Neutral buoyancy simulation as a training aid
Neutral buoyancy simulation with astronauts immersed in a neutral buoyancy pool, in pressure suits, can help to prepare astronauts for the difficult task of working while outside a spacecraft in an apparently weightless environment.
History
Extra-vehicular activity (EVA), working outside the space vehicle, was one of the goals of the Gemini Program during the 1960s. The astronauts were trained in the “zero gravity” condition by flying a parabolic trajectory in an aircraft that caused reduced gravity for thirty second intervals.

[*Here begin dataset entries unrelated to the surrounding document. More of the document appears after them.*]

(** Open a list of 25 lanes. *)
Ltac lanes25 a H :=
  destruct a as [|a0 a]; [discriminate H|];
  destruct a as [|a1 a]; [discriminate H|];
  destruct a as [|a2 a]; [discriminate H|];
  destruct a as [|a3 a]; [discriminate H|];
  destruct a as [|a4 a]; [discriminate H|];
  destruct a as [|a5 a]; [discriminate H|];
  destruct a as [|a6 a]; [discriminate H|];
  destruct a as [|a7 a]; [discriminate H|];
  destruct a as [|a8 a]; [discriminate H|];
  destruct a as [|a9 a]; [discriminate H|];
  destruct a as [|a10 a]; [discriminate H|];
  destruct a as [|a11 a]; [discriminate H|];
  destruct a as [|a12 a]; [discriminate H|];
  destruct a as [|a13 a]; [discriminate H|];
  destruct a as [|a14 a]; [discriminate H|];
  destruct a as [|a15 a]; [discriminate H|];
  destruct a as [|a16 a]; [discriminate H|];
  destruct a as [|a17 a]; [discriminate H|];
  destruct a as [|a18 a]; [discriminate H|];
  destruct a as [|a19 a]; [discriminate H|];
  destruct a as [|a20 a]; [discriminate H|];
  destruct a as [|a21 a]; [discriminate H|];
  destruct a as [|a22 a]; [discriminate H|];
  destruct a as [|a23 a]; [discriminate H|];
  destruct a as [|a24 a]; [discriminate H|];
  destruct a; [|discriminate H]; clear H.

Ltac round_eq := cbv -[N.lxor N.ldiff rotl].

Lemma keccakRound1_spec r a :
  length a = 25 ->
  layout layout2 (keccakRound1 r a) = roundSpec r (layout layout1 a).
Proof.
  intros H. lanes25 a H.
  round_eq.
  reflexivity.
Qed.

Pioneers without sufficient training
The Russian cosmonaut Alexey Leonov was the first to egress his vehicle while travelling in orbit above the earth. Shortly after, Ed White, Gemini IV, was the first American astronaut to egress a vehicle while in space. These were demonstrations of a capability to get out of and back into the vehicle but included no EVA tasks. The next three flights to demonstrate an EVA capability were Gemini IX-A, X, and XI. Each of these flights exposed problems with performance of EVA tasks. Working in pressure suits while in the constant weightlessness of orbital spaceflight was more complex and difficult than had been anticipated. NASA determined that training for EVA tasks required further development.[1]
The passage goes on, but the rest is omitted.